The document (www.ama-assn.org/ama1/pub/upload/mm/40/physician-reentry-recommendations.pdf) contains 16 recommendations under five main headings:
- Regulatory Policies: Recommendations to ensure there is a comprehensive, transparent and feasible regulatory process for a physician to return to clinical practice.
- Physician Re-entry Program Policies: The group called for the development of policies that assure the quality of re-entry programs and the readiness of graduates to resume practice.
- Research and Evaluation: Information is needed to create an evidence base used to inform policymakers, educators, program developers and physicians.
- Program Funding: The recommendations account for the need to develop means to ensure a physician re-entry system is financially feasible.
- Collaboration and Communication: The group underscored the need of all stakeholders to have a voice in the process and for ongoing dialogue.
“Our reason for doing this and our excitement about it is to really help this issue move forward in ways that ultimately will make sure physicians provide the best care possible to their patients,” Skochelak concluded.
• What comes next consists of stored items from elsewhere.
(** Counted in [waiters]. *)
Definition is_waiter (th : Thread) : bool :=
  match th with
  | TReserveWaiting _ _ _ | TAcquireWaiting _ _ _ _ | TDraining _ _ _ _ => true
  | _ => false
  end.

(** Owns [teardown]. *)
Definition is_owner (th : Thread) : bool :=
  match th with
  | TOwned _ _ _ | TDraining _ _ _ _ | TAcquired _ _ _ | TBegun _ _ | TTeardown _ _
  | TReleasing _ _ _ => true
  | _ => false
  end.

(** Owns it with the reservations drained. *)
Definition is_drained (th : Thread) : bool :=
  match th with
  | TAcquired _ _ _ | TBegun _ _ | TTeardown _ _ | TReleasing _ _ _ => true
  | _ => false
  end.

Definition at_gate (g : nat) (th : Thread) : bool :=
  match tgate th with Some (_, g') => bool_decide (g' = g) | None => false end.

Definition on (p : Thread → bool) (g : nat) (th : Thread) : bool := at_gate g th && p th.

(** A waiting goroutine is woken, or what it waits for still holds. *)
Definition wait_ok (closed : gset nat) (gate : scopeGate) (th : Thread) : Prop :=
  match th with
  | TReserveWaiting _ _ ch => ch ∈ closed ∨
      (ch = sg_changed gate ∧ sg_teardown gate = true ∧ sg_fenced gate = false)
  | TAcquireWaiting _ _ _ ch => ch ∈ closed ∨ (ch = sg_changed gate ∧ sg_teardown gate = true)
  | TDraining _ _ _ ch => ch ∈ closed ∨ (ch = sg_changed gate ∧ 0 < sg_active gate)
  | _ => True
  end.

Section invariant.
Context {S : Type} `{!ScopeStore S, !ScopeStoreLaws S}.
Notation Coord := (Coordinator S).

Record coord_inv (c : Coord) : Prop := {
  inv_gate : ∀ scope g, co_gates c !! scope = Some g → g < co_next c ∧ is_Some (co_heap c !! g);
  inv_inj : ∀ s1 s2 g, co_gates c !! s1 = Some g → co_gates c !! s2 = Some g → s1 = s2;
  inv_ref : ∀ t th scope g, co_threads c !! t = Some th → tgate th = Some (scope, g) →
    co_gates c !! scope = Some g;
  inv_count : ∀ scope g gate, co_gates c !! scope = Some g → co_heap c !! g = Some gate →
    sg_active gate = count (on is_active g) (co_threads c) ∧
    sg_waiters gate = count (on is_waiter g) (co_threads c) ∧
    b2n (sg_teardown gate) = count (on is_owner g) (co_threads c);
  inv_drained : ∀ t th scope g gate, co_threads c !! t = Some th → tgate th = Some (scope, g) →
    is_drained th = true → co_heap c !! g = Some gate → sg_active gate = 0;
  inv_wait : ∀ t th scope g gate, co_threads c !! t = Some th → tgate th = Some (scope, g) →
    co_heap c !! g = Some gate → wait_ok (co_closed c) gate th;
  inv_held : ∀ t scope g, co_threads c !! t = Some (TReserved scope g) → ¬ fenced (co_store c) scope;
}.

Lemma inv_initial c : initial c → coord_inv c.
Proof.
  intros [store ->].
  constructor; cbn; intros *; try (by rewrite lookup_empty).
Qed.

Lemma at_gate_spec g th : at_gate g th = true ↔ ∃ s, tgate th = Some (s, g).
Proof.
  unfold at_gate. destruct (tgate th) as [[s g']|]; [|naive_solver].
  rewrite bool_decide_eq_true. naive_solver.
Qed.

(** A goroutine that refers to a gate is counted by it. *)
Lemma referring_counted th s g :
  tgate th = Some (s, g) → on is_active g th = true ∨ on is_waiter g th = true ∨ on is_owner g th = true.
Proof.
  intros Ht. assert (at_gate g th = true) as Ha by (apply at_gate_spec; eauto).
  unfold on. rewrite Ha. destruct th; cbn in *; try done; auto.
Qed.

Lemma wait_ok_mono closed closed' gate gate' th :
  closed ⊆ closed' →
  sg_changed gate ∈ closed' ∨
    (sg_changed gate' = sg_changed gate ∧ (sg_teardown gate = true → sg_teardown gate' = true) ∧
     sg_fenced gate' = sg_fenced gate ∧ (0 < sg_active gate → 0 < sg_active gate')) →
  wait_ok closed gate th → wait_ok closed' gate' th.
Proof.
  intros Hcl Hsig Hw.
  destruct th; try done; cbn in *;
    (destruct Hw as [Hc|Hw]; [left; by apply Hcl|]);
    (destruct Hsig as [Hc|(Hc & Htd & Hf & Ha)];
      [left; by destruct Hw as [-> _]|right; rewrite Hc, ?Hf; destruct_and!; auto]).
Qed.
Lemma canGrant_key entries w key :
  canGrantLocked entries w = true → key ∈ lw_keys w →
  ∀ e, entries !! key = Some e → le_writer e = false ∧ (lw_write w = true → (le_readers e ≤ 0)%Z).
Proof.
  unfold canGrantLocked. rewrite forallb_forall. intros Hall Hk e He.
  specialize (Hall key). rewrite He in Hall. rewrite list_elem_of_In in Hk. specialize (Hall Hk).
  destruct (lw_write w); [|split; [by apply negb_true_iff|done]].
  apply negb_true_iff, orb_false_iff in Hall as [? ?]. go_bools. done.
Qed.

(** What a lock counts for on a key. *)
Lemma counts_on w key :
  (b2n (lw_write w && uses key w) = if decide (key ∈ lw_keys w) then b2n (lw_write w) else 0) ∧
  (b2n (negb (lw_write w) && uses key w) = if decide (key ∈ lw_keys w) then b2n (negb (lw_write w)) else 0).
Proof. unfold uses. case_decide; [rewrite bool_decide_eq_true_2 by done|rewrite bool_decide_eq_false_2 by done];
  by rewrite ?andb_true_r, ?andb_false_r. Qed.

Lemma grant_entries_ok entries held id w :
  entries_ok entries held → held !! id = None → waiter_ok w → canGrantLocked entries w = true →
  entries_ok (grantLocked entries w) (<[id := w]> held).
Proof.
  intros Hok Hid (Hnd & _) Hcan key. destruct (Hok key) as (He & Hw1 & Hw0).
  destruct (counts_on w key) as [Cw Cr]. unfold grantLocked, n_readers, n_writers.
  rewrite grant_lookup, !count_insert_fresh, Cw, Cr by done.
  fold (n_readers key held) (n_writers key held). case_decide as Hk.
  2: { by rewrite !Nat.add_0_r. }
  pose proof (canGrant_key _ _ _ Hcan Hk) as Hfree. rewrite He in Hfree |- *.
  set (nr := n_readers key held) in *. set (nw := n_writers key held) in *. unfold entry_of in *.
  assert (nw = 0 ∧ (lw_write w = true → nr = 0)) as [Hnw Hnr].
  { destruct (Nat.eqb_spec nr 0) as [Hr|Hr], (Nat.eqb_spec nw 0) as [Hw|Hw]; cbn [andb] in Hfree;
      [done|destruct (Hfree _ eq_refl); done|destruct (Hfree _ eq_refl) as [_ Hle]|destruct (Hfree _ eq_refl); done].
    split; [done|]. intros Hwr. specialize (Hle Hwr). cbn in Hle. lia. }
  rewrite Hnw. destruct (lw_write w); cbn.
  - rewrite Hnr by done. cbn. split_and!; [done|lia|lia].
  - destruct (Nat.eqb_spec nr 0) as [Hr|Hr]; cbn.
    + rewrite Hr. cbn. split_and!; [done|lia|lia].
    + replace (nr + 1 =? 0) with false by (symmetry; apply Nat.eqb_neq; lia). cbn.
      split_and!; [|lia|lia]. do 2 f_equal. lia.
Qed.

Lemma release_entries_ok entries held id w :
  entries_ok entries held → held !! id = Some w → waiter_ok w →
  entries_ok (foldl (releaseKey (lw_write w)) entries (lw_keys w)) (delete id held).
Proof.
  intros Hok Hid (Hnd & _) key. destruct (Hok key) as (He & Hw1 & Hw0).
  destruct (counts_on w key) as [Cw Cr].
  pose proof (count_delete (λ w, lw_write w && uses key w) held id w Hid) as Dw.
  pose proof (count_delete (λ w, negb (lw_write w) && uses key w) held id w Hid) as Dr.
  fold (n_writers key) in Dw. fold (n_readers key) in Dr. cbn beta in Dw, Dr. rewrite Cw in Dw. rewrite Cr in Dr.
  rewrite release_lookup by done.
  set (nr := n_readers key held) in *. set (nw := n_writers key held) in *.
  set (nr' := n_readers key (delete id held)) in *. set (nw' := n_writers key (delete id held)) in *.
  case_decide as Hk.
  2: { rewrite He. replace nr' with nr by lia. replace nw' with nw by lia. done. }
  unfold releaseKey. rewrite He. unfold entry_of.
  destruct (lw_write w); cbn in Dw, Dr.
  - assert (nw = 1 ∧ nr = 0 ∧ nw' = 0 ∧ nr' = 0) as (-> & -> & -> & ->) by lia. cbn.
    change (Z.of_nat 0 =? 0)%Z with true; cbv iota. rewrite lookup_delete_eq. split_and!; [done|lia|lia].
  - assert (nr ≠ 0 ∧ nw = 0 ∧ nw' = 0) as (Hr & -> & ->) by lia.
    rewrite (proj2 (Nat.eqb_neq nr 0)) by done. cbn.
    destruct (Nat.eqb_spec nr' 0) as [Hr'|Hr']; cbn.
    + rewrite (proj2 (Z.eqb_eq _ 0)) by lia. rewrite lookup_delete_eq. split_and!; [done|lia|lia].
    + rewrite (proj2 (Z.eqb_neq _ 0)) by lia. rewrite lookup_insert_eq. split_and!; [|lia|lia].
      do 2 f_equal. lia.
Qed.
(** One action of a goroutine; [None] when it has returned or has to wait. *)
Definition act (c : Choice) (table : Table) (p : Prog) : option (Table * Prog) :=
  match p with
  | Ret _ => None
  | Section_ f => f c table
  | StateSection ptr f =>
     s ← tb_heap table !! ptr;
     let '(closed, k) := f (es_closed s) in
     Some (set_entry table ptr (mkEntryState (es_entry s) closed (es_locked s) (es_closes s) (es_drained s)), k)
  | Lock ptr m k =>
     s ← tb_heap table !! ptr;
     if bool_decide (m ∈ es_locked s) then None
     else Some (set_entry table ptr
       (mkEntryState (es_entry s) (es_closed s) ({[m]} ∪ es_locked s) (es_closes s) (es_drained s)), k)
  | Unlock ptr m k =>
     s ← tb_heap table !! ptr;
     Some (set_entry table ptr
       (mkEntryState (es_entry s) (es_closed s) (es_locked s ∖ {[m]}) (es_closes s) (es_drained s)), k)
  | LockUnlock ptr m k =>
     s ← tb_heap table !! ptr;
     if bool_decide (m ∈ es_locked s) then None
     else Some (set_entry table ptr
       (mkEntryState (es_entry s) (es_closed s) (es_locked s) (es_closes s) ({[m]} ∪ es_drained s)), k)
  | CtxDone k => Some (table, k (ch_ctx c))
  | Call _ _ k => Some (table, k (ch_call c))
  | CloseResource ptr k =>
     s ← tb_heap table !! ptr;
     Some (set_entry table ptr
       (mkEntryState (es_entry s) (es_closed s) (es_locked s) (S (es_closes s)) (es_drained s)), k (ch_close c))
  end.

Record System := mkSystem {
  sy_table : Table;
  sy_threads : gmap nat Prog;
}.

Inductive SysStep : System → System → Prop :=
| sys_call table threads t q :
    threads !! t = None →
    SysStep (mkSystem table threads) (mkSystem table (<[t := program q]> threads))
| sys_act table threads t p c table' p' :
    threads !! t = Some p → act c table p = Some (table', p') →
    SysStep (mkSystem table threads) (mkSystem table' (<[t := p']> threads)).

(** A new table and no goroutine. *)
Definition sys_initial (s : System) : Prop :=
  ((∃ max, NewTable max = Ok (sy_table s)) ∨ (∃ limits, NewTableWithLimits limits = Ok (sy_table s))) ∧
  sy_threads s = ∅.
(* ===== verification/ResourceTableProps.v ===== *)
(** * Theorems on the resource handle table

    What a goroutine may do next depends on what it has done: it is in a
    [Mode], and [ok] says that a program behaves in its mode. Every method of
    the table is [ok], so that the invariant only has to be kept by the actions
    a mode allows. *)

From S2P Require Import Prelude GoLib SessionCtx ResourceTable.

Open Scope go_scope.

(** ** Modes *)

(** [Free owed]: no mutex held, and the entries taken out of the table that
    are still to be closed. [Closing] and [Draining] are inside [close], before
    the resource is closed and with the mutexes still to be waited for. An
    operation is [Matched] to its entry, then [Holding] its mutex, then
    [Inside] when it has seen that the entry is open. *)
Inductive Mode :=
| Free (owed : list nat)
| Closing (ptr : nat) (owed : list nat)
| Draining (ptr : nat) (todo : list Mutex) (owed : list nat)
| Matched (ptr : nat) (m : Mutex) (owner : Owner)
| Holding (ptr : nat) (m : Mutex) (owner : Owner)
| Inside (ptr : nat) (m : Mutex) (owner : Owner).

Definition after_wait (ptr : nat) (todo : list Mutex) (owed : list nat) : Mode :=
  match todo with [] => Free owed | _ => Draining ptr todo owed end.

(** The mutexes an operation on a resource may lock. *)
Definition mutex_for (resource : Resource) (m : Mutex) : Prop :=
  rr_FullDuplexResource resource = false → m = operationMu.

(** What the lookup establishes about a caller and the mutex it will lock. *)
Definition serves (entry : Entry) (owner : Owner) (m : Mutex) : Prop :=
  Owner_matches (en_Owner entry) owner = true ∧ mutex_for (en_Resource entry) m.

(** What the capacity test and the draw establish about a new entry. *)
Definition admitted (table : Table) (entry : Entry) : Prop :=
  tb_entries table !! en_ID entry = None ∧ (0 < en_ID entry < 2 ^ 63)%Z ∧
  Owner_valid (en_Owner entry) = true ∧ validKind (en_Kind entry) = true ∧
  (ownerKindCountLocked table (en_Owner entry) (kindClassFor (en_Kind entry)) <
   limitFor table (en_Kind entry))%Z.

(** The sections under [table.mu]: look an entry up, add one, or take some
    out and owe their [close]. *)
Inductive table_change (table : Table) : Table → Mode → Prop :=
| change_none : table_change table table (Free [])
| change_match ptr m owner s :
    tb_heap table !! ptr = Some s → serves (es_entry s) owner m →
    table_change table table (Matched ptr m owner)
| change_add entry : admitted table entry → table_change table (addEntry table entry) (Free [])
| change_remove entries' owed :
    entries' ⊆ tb_entries table →
    (∀ id ptr, tb_entries table !! id = Some ptr → entries' !! id = None → ptr ∈ owed) →
    (∀ ptr, ptr ∈ owed → ∃ id, tb_entries table !! id = Some ptr ∧ entries' !! id = None) →
    table_change table (mkTable entries' (tb_limits table) (tb_heap table) (tb_next table)) (Free owed).

Inductive ok : Mode → Prog → Prop :=
| ok_ret r : ok (Free []) (Ret r)
| ok_section f :
    (∀ c table table' p, f c table = Some (table', p) → ∃ md, table_change table table' md ∧ ok md p) →
    (∀ table, (∀ id ptr, tb_entries table !! id = Some ptr → is_Some (tb_heap table !! ptr)) →
       ∃ c, is_Some (f c table)) →
    ok (Free []) (Section_ f)
| ok_close ptr owed p p' :
    ∀ f, f true = (true, p) → ok (Free owed) p → f false = (true, p') → ok (Closing ptr owed) p' →
    ok (Free (ptr :: owed)) (StateSection ptr f)
| ok_close_resource ptr owed k :
    (∀ e, ok (Draining ptr [operationMu; readMu; writeMu; controlMu] owed) (k e)) →
    ok (Closing ptr owed) (CloseResource ptr k)
| ok_wait ptr m todo owed k :
    ok (after_wait ptr todo owed) k → ok (Draining ptr (m :: todo) owed) (LockUnlock ptr m k)
| ok_lock ptr m owner k : ok (Holding ptr m owner) k → ok (Matched ptr m owner) (Lock ptr m k)
| ok_check ptr m owner f p p' :
    f true = (true, p) → ok (Holding ptr m owner) p → f false = (false, p') → ok (Inside ptr m owner) p' →
    ok (Holding ptr m owner) (StateSection ptr f)
| ok_recheck ptr m owner f :
    (∀ b, (f b).1 = b ∧ ok (Inside ptr m owner) (f b).2) → ok (Inside ptr m owner) (StateSection ptr f)
| ok_unlock_holding ptr m owner k : ok (Free []) k → ok (Holding ptr m owner) (Unlock ptr m k)
| ok_unlock_inside ptr m owner k : ok (Free []) k → ok (Inside ptr m owner) (Unlock ptr m k)
| ok_ctx ptr m owner k : (∀ e, ok (Inside ptr m owner) (k e)) → ok (Inside ptr m owner) (CtxDone k)
| ok_call ptr m owner k :
    (∀ r, ok (Inside ptr m owner) (k r)) → ok (Inside ptr m owner) (Call ptr owner k).

Create HintDb table.
#[export] Hint Constructors ok table_change : table.

(** ** The methods are well behaved *)

Lemma ok_fail e : ok (Free []) (fail e).
Proof. apply ok_ret. Qed.

Lemma ok_return ptr m owner r : ok (Inside ptr m owner) (return_ ptr m r).
Proof. apply ok_unlock_inside, ok_ret. Qed.

Lemma ok_isClosed ptr m owner k :
  (∀ b, ok (Inside ptr m owner) (k b)) → ok (Inside ptr m owner) (isClosed ptr k).
Proof. intros H. apply ok_recheck. intros b. split; [done|apply H]. Qed.

#[export] Hint Resolve ok_fail ok_return : table.

Lemma ok_entry_close ptr owed k :
  (∀ e, ok (Free owed) (k e)) → ok (Free (ptr :: owed)) (close ptr k).
Proof.
  intros H. eapply ok_close; [reflexivity|apply H|reflexivity|].
  apply ok_close_resource. intros e. do 4 (apply ok_wait; cbn [after_wait]). apply H.
Qed.

Lemma ok_closeAll ptrs : ∀ joined, ok (Free ptrs) (closeAll ptrs joined).
Proof.
  induction ptrs as [|ptr ptrs IH]; intros joined; [apply ok_ret|].
  apply ok_entry_close. intros e. apply IH.
Qed.

Lemma removal table id ptr :
  tb_entries table !! id = Some ptr → table_change table (removeEntry table id) (Free [ptr]).
Proof.
  intros Hid. apply change_remove; [apply delete_subseteq| |].
  - intros id' ptr' H [->|Hn]%lookup_delete_None; [|congruence]. set_solver.
  - intros p ->%list_elem_of_singleton. exists id. by rewrite lookup_delete_eq.
Qed.

(** Some choice that every section accepts. *)
Definition anyChoice : Choice := mkChoice [None] (Ok None) None (mkCallResult 0 0 None) None.

Lemma mutex_for_lock resource mode : mutex_for resource (lockOperation resource mode).
Proof. unfold mutex_for, lockOperation. by intros ->. Qed.

Lemma ok_acquireMode id owner mode control k :
  (∀ ptr entry m, ok (Inside ptr m owner) (k ptr entry m)) →
  ok (Free []) (acquireMode id owner mode control k).
Proof.
  intros Hk. apply ok_section.
  - intros _ table table' p. destruct (tb_entries table !! id) as [ptr|] eqn:Hid.
    2: { intros [= <- <-]. eauto with table. }
    destruct (tb_heap table !! ptr) as [s|] eqn:Hs; [|done]. cbn [mbind option_bind].
    destruct (Owner_matches _ _) eqn:Hm; cbn [negb].
    + intros [= <- <-]. eexists. split; [eapply change_match; [done|split; [done|apply mutex_for_lock]]|].
      apply ok_lock. eapply ok_check; [reflexivity|apply ok_unlock_holding, ok_fail|reflexivity|apply Hk].
    + destruct (Owner_samePrincipal _ _); intros [= <- <-]; [|eauto with table].
      eexists. split; [by apply removal|]. apply ok_entry_close. eauto with table.
  - intros table Hall. exists anyChoice. destruct (tb_entries table !! id) as [ptr|] eqn:Hid; [|done].
    destruct (Hall _ _ Hid) as [s ->]. cbn [mbind option_bind]. by repeat case_match.
Qed.

(** Bits: a handle has 63 of them. *)
Lemma handle_range raw : (0 ≤ resourceHandleFromEntropy raw < 2 ^ 63)%Z.
Proof.
  unfold resourceHandleFromEntropy. change (Z.shiftl 1 63 - 1)%Z with (Z.ones 63).
  rewrite Z.land_ones by lia. apply Z.mod_pos_bound. lia.
Qed.

Lemma freshHandle_ok entries draws id :
  freshHandle entries draws = Some (Ok id) → entries !! id = None ∧ (0 < id < 2 ^ 63)%Z.
Proof.
  induction draws as [|[raw|] draws IH]; cbn; [done| |done]. pose proof (handle_range raw) as Hr.
  destruct (Z.eqb_spec (resourceHandleFromEntropy raw) 0) as [|Hne]; [done|].
  case_bool_decide as Hin; [done|]. intros [= <-]. split; [|lia].
  by apply eq_None_not_Some.
Qed.

Lemma ok_openSection owner kind create :
  Owner_valid owner = true → validKind kind = true → ok (Free []) (openSection owner kind create).
Proof.
  intros Ho Hk. apply ok_section.
  - intros c table table' p. destruct (Z.leb_spec (limitFor table kind)
      (ownerKindCountLocked table owner (kindClassFor kind))) as [|Hlt]; [intros [= <- <-]; eauto with table|].
    destruct (freshHandle _ _) as [[id|e]|] eqn:Hf; [| |done]; cbn [mbind option_bind].
    2: { intros [= <- <-]. eauto with table. }
    apply freshHandle_ok in Hf as [Hf Hr].
    destruct (create c); intros [= <- <-]; [|eauto with table].
    eexists. split; [apply change_add|apply ok_ret]. unfold admitted. cbn. tauto.
  - intros table _. exists anyChoice. cbn. case_match; by eexists.
Qed.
Whereas re-entry poses problems in terms of skill sets, recruitment comes with myriad issues tied to regulatory mandates. Stark regulations and anti-kickback laws have been tweaked and refined to a point where a great deal of complexity and confusion exists. Entire seminars have been given on how to define geographic service areas and exemptions to the rule for hospitals attempting to recruit physicians and establish remuneration plans that satisfy federal statutes.
Curtis Pryor, CEO of national physician recruiting firm Arthur/Miller, Inc., noted the intent behind the regulations governing recruiting practices was to certify that the interest of patients in a geographic population were being served first … over and above the interests of the hospital or physician. However, he continued, the rules have become so complex that patients are done a disservice when the right doctor cannot be placed in the right location.
“Through the years, you’ve seen hospitals and clinics grapple with, ‘how do you deal with this … how do you recruit in this environment?’” Pryor observed. “It’s a constant grind to figure out how to balance all of this, and it has left a lasting legacy on the physician recruitment industry.”
Fear of regulatory miscue has changed the way facilities now approach recruitment. “We have seen a dramatic shift almost to the point where the decision-making process has shifted from the administrative area to the legal areas of a hospital,” Pryor said. “More often than not, we know the gateway to making a deal is through the attorney’s office. I do think there are many cases where the pendulum has swung so far that hospitals have gone too far the other way. Instead of doing things that are reasonable and customary, they have offloaded the process to their legal team, which ultimately inhibits their ability to be competitive.”
He added this trend does not bode well for a large swath of American communities when considering the current physician shortage, which is projected to worsen. Although Pryor doesn’t have any easy answers, he does hope to see balance return to the system where decisions are made based on what is truly best for patients.